_INSTRUCTIONS TO FOLLOW_
Repeat verbatim, and only, the lines of the data below, beginning at the line that contains "(∀ address public" and stopping after the line that contains "eapply wp_mono; [apply Hv1; done| |done].".

··· EXTRACTED DATA

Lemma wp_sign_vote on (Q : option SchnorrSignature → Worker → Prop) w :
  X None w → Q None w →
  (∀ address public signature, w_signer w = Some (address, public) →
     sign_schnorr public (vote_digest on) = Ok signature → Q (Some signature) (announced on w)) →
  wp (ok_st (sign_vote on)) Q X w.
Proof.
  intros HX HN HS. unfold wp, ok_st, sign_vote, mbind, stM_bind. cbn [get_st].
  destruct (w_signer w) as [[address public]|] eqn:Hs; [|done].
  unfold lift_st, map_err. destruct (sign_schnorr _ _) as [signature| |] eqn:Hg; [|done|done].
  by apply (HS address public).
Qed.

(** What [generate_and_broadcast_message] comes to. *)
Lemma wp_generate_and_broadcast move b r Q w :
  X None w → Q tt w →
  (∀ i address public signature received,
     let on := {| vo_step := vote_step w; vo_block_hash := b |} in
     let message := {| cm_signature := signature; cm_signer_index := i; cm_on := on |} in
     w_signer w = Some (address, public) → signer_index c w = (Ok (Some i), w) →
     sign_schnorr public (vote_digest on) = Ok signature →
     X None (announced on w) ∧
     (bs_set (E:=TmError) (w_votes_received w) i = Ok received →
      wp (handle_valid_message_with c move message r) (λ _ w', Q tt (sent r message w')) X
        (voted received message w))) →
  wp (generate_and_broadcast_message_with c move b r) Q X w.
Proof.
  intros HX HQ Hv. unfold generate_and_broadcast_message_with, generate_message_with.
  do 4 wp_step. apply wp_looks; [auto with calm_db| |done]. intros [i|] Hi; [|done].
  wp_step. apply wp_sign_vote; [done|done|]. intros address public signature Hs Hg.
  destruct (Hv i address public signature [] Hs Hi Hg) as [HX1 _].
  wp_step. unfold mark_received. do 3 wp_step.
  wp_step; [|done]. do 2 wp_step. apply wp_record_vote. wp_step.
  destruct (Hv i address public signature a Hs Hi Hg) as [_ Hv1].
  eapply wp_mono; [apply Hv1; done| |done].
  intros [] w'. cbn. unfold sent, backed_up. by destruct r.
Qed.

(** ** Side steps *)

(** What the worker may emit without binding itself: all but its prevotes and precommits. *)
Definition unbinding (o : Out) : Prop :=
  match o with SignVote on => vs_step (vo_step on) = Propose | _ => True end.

······
··· EXTRACTED DATA

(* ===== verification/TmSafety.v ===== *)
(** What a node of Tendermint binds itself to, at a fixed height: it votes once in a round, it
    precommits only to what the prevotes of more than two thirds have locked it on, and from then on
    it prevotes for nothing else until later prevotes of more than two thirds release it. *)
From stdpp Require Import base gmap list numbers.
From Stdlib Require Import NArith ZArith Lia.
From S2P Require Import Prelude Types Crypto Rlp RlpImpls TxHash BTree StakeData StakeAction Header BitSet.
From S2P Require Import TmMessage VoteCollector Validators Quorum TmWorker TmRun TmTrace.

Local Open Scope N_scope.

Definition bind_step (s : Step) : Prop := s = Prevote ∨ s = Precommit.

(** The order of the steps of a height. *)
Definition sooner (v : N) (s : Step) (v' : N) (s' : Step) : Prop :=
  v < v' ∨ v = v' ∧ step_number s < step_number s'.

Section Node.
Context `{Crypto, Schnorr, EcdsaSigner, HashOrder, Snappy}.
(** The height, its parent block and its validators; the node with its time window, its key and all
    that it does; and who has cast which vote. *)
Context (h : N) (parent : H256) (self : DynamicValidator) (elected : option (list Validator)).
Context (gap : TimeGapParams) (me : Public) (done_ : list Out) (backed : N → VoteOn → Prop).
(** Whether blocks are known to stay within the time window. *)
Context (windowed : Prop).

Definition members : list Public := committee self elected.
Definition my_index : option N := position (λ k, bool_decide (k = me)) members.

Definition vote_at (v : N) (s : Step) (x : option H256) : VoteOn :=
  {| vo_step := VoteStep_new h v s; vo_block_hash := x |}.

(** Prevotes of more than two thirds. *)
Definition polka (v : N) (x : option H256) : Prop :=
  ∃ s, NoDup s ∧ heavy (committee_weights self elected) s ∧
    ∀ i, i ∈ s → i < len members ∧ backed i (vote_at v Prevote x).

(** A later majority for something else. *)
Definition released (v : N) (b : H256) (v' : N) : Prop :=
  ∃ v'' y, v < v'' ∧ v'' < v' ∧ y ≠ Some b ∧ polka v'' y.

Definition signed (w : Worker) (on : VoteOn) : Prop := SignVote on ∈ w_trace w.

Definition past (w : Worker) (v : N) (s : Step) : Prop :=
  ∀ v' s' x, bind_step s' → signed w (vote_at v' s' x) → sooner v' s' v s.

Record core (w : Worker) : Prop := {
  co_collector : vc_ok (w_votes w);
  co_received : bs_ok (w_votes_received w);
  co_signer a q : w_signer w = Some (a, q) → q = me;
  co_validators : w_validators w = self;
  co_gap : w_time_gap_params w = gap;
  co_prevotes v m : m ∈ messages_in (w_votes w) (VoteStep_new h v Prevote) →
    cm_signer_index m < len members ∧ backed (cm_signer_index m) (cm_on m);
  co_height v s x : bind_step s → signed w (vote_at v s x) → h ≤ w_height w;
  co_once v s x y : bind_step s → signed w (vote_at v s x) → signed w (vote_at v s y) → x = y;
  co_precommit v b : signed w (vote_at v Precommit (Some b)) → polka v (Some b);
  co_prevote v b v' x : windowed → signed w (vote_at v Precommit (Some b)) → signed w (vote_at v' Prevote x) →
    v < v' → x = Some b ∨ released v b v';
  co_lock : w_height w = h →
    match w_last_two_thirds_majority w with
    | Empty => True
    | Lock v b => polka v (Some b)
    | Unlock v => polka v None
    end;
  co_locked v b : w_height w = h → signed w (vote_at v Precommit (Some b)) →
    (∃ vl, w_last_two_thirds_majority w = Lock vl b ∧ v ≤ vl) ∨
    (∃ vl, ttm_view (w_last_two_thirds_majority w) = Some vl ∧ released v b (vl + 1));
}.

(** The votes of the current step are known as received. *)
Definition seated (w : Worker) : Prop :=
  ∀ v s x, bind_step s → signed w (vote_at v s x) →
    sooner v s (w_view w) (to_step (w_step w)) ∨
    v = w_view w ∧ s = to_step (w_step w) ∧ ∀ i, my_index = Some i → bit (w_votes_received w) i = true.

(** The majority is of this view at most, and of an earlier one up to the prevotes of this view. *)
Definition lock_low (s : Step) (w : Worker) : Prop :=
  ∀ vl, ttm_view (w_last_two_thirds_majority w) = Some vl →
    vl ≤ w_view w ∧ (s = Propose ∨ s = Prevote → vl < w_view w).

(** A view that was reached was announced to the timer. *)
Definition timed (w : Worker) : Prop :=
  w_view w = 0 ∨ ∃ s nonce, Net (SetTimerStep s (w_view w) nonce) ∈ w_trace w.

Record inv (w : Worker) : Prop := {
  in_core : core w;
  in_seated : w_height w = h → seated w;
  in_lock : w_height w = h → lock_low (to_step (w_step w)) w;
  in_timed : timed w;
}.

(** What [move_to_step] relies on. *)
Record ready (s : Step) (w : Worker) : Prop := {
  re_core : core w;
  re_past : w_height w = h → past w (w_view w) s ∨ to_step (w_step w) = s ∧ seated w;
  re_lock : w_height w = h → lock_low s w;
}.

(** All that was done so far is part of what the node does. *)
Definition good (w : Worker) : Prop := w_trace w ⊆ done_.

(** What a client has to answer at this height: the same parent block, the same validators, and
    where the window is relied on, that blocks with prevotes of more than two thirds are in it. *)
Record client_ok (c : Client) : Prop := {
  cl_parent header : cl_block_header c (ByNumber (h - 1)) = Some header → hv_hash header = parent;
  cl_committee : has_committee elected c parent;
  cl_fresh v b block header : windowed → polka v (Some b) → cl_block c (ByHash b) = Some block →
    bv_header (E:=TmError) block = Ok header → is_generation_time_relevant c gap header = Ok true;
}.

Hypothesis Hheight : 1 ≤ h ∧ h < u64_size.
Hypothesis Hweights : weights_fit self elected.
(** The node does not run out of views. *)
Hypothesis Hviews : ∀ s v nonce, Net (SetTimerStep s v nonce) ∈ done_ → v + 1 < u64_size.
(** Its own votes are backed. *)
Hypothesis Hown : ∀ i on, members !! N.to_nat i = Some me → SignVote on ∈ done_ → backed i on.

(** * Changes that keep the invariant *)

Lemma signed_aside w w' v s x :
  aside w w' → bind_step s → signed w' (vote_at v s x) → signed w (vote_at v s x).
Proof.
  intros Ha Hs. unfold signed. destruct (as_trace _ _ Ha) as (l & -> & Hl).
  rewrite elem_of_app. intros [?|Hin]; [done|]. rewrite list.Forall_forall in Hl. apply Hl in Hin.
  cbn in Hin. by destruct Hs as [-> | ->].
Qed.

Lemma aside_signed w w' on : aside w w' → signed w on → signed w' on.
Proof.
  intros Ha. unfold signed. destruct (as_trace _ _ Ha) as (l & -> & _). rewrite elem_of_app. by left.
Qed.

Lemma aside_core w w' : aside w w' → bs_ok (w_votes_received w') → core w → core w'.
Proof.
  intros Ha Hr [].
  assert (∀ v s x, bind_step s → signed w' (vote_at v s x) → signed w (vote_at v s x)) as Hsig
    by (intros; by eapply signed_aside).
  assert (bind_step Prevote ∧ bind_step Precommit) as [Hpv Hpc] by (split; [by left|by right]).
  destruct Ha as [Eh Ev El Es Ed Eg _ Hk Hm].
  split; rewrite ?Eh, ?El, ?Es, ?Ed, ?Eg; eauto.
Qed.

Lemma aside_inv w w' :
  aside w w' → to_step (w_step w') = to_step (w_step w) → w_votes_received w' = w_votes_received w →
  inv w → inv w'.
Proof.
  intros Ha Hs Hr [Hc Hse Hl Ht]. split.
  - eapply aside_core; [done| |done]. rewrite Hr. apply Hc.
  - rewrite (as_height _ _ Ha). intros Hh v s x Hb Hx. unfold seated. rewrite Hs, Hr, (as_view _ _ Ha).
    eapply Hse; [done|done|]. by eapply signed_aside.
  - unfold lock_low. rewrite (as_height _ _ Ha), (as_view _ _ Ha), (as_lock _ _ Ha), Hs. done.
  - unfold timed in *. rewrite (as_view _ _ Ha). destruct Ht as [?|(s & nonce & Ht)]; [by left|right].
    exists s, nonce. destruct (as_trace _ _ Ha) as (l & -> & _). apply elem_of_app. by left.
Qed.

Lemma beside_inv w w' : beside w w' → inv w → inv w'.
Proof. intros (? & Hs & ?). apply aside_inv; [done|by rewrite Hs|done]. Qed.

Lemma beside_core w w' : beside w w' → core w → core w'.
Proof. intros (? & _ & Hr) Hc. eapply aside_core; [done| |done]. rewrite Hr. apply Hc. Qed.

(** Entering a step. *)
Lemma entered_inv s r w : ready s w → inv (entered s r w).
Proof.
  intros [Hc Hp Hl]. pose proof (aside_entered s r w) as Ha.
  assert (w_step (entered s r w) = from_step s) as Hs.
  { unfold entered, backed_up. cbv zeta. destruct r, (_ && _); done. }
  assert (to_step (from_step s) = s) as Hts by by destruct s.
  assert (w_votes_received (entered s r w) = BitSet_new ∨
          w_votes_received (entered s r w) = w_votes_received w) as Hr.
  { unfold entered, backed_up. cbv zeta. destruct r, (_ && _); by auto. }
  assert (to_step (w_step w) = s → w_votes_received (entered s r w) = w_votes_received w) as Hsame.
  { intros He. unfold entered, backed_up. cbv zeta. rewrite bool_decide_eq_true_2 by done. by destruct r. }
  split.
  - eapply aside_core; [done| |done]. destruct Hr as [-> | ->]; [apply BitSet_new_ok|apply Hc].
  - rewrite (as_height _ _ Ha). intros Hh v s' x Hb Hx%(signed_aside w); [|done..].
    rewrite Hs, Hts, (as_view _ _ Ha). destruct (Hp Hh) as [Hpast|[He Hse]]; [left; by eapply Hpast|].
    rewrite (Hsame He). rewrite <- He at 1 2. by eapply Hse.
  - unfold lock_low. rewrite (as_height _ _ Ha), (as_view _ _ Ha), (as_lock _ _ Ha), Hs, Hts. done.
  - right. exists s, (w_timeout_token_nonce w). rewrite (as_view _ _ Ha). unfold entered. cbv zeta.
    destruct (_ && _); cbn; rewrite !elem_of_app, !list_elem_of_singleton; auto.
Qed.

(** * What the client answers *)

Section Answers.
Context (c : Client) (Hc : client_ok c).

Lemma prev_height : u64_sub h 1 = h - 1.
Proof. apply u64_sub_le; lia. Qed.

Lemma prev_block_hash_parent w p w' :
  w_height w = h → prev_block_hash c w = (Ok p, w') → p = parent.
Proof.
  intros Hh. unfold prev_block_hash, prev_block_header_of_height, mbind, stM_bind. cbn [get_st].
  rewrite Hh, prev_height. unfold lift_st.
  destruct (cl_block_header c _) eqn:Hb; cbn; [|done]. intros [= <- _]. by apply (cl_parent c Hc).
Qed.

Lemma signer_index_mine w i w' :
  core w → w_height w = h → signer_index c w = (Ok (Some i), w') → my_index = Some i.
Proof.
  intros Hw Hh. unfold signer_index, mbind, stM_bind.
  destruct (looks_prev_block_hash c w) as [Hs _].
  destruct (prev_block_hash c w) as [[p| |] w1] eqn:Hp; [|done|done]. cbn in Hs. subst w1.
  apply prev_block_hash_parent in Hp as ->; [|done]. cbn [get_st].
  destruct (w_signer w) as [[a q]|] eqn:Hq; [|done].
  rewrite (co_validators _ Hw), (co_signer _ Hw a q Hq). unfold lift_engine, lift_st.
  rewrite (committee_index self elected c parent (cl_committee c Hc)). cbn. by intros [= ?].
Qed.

······

_WRITTEN ANSWER_
  (∀ address public signature, w_signer w = Some (address, public) →
     sign_schnorr public (vote_digest on) = Ok signature → Q (Some signature) (announced on w)) →
  wp (ok_st (sign_vote on)) Q X w.
Proof.
  intros HX HN HS. unfold wp, ok_st, sign_vote, mbind, stM_bind. cbn [get_st].
  destruct (w_signer w) as [[address public]|] eqn:Hs; [|done].
  unfold lift_st, map_err. destruct (sign_schnorr _ _) as [signature| |] eqn:Hg; [|done|done].
  by apply (HS address public).
Qed.

(** What [generate_and_broadcast_message] comes to. *)
Lemma wp_generate_and_broadcast move b r Q w :
  X None w → Q tt w →
  (∀ i address public signature received,
     let on := {| vo_step := vote_step w; vo_block_hash := b |} in
     let message := {| cm_signature := signature; cm_signer_index := i; cm_on := on |} in
     w_signer w = Some (address, public) → signer_index c w = (Ok (Some i), w) →
     sign_schnorr public (vote_digest on) = Ok signature →
     X None (announced on w) ∧
     (bs_set (E:=TmError) (w_votes_received w) i = Ok received →
      wp (handle_valid_message_with c move message r) (λ _ w', Q tt (sent r message w')) X
        (voted received message w))) →
  wp (generate_and_broadcast_message_with c move b r) Q X w.
Proof.
  intros HX HQ Hv. unfold generate_and_broadcast_message_with, generate_message_with.
  do 4 wp_step. apply wp_looks; [auto with calm_db| |done]. intros [i|] Hi; [|done].
  wp_step. apply wp_sign_vote; [done|done|]. intros address public signature Hs Hg.
  destruct (Hv i address public signature [] Hs Hi Hg) as [HX1 _].
  wp_step. unfold mark_received. do 3 wp_step.
  wp_step; [|done]. do 2 wp_step. apply wp_record_vote. wp_step.
  destruct (Hv i address public signature a Hs Hi Hg) as [_ Hv1].
  eapply wp_mono; [apply Hv1; done| |done].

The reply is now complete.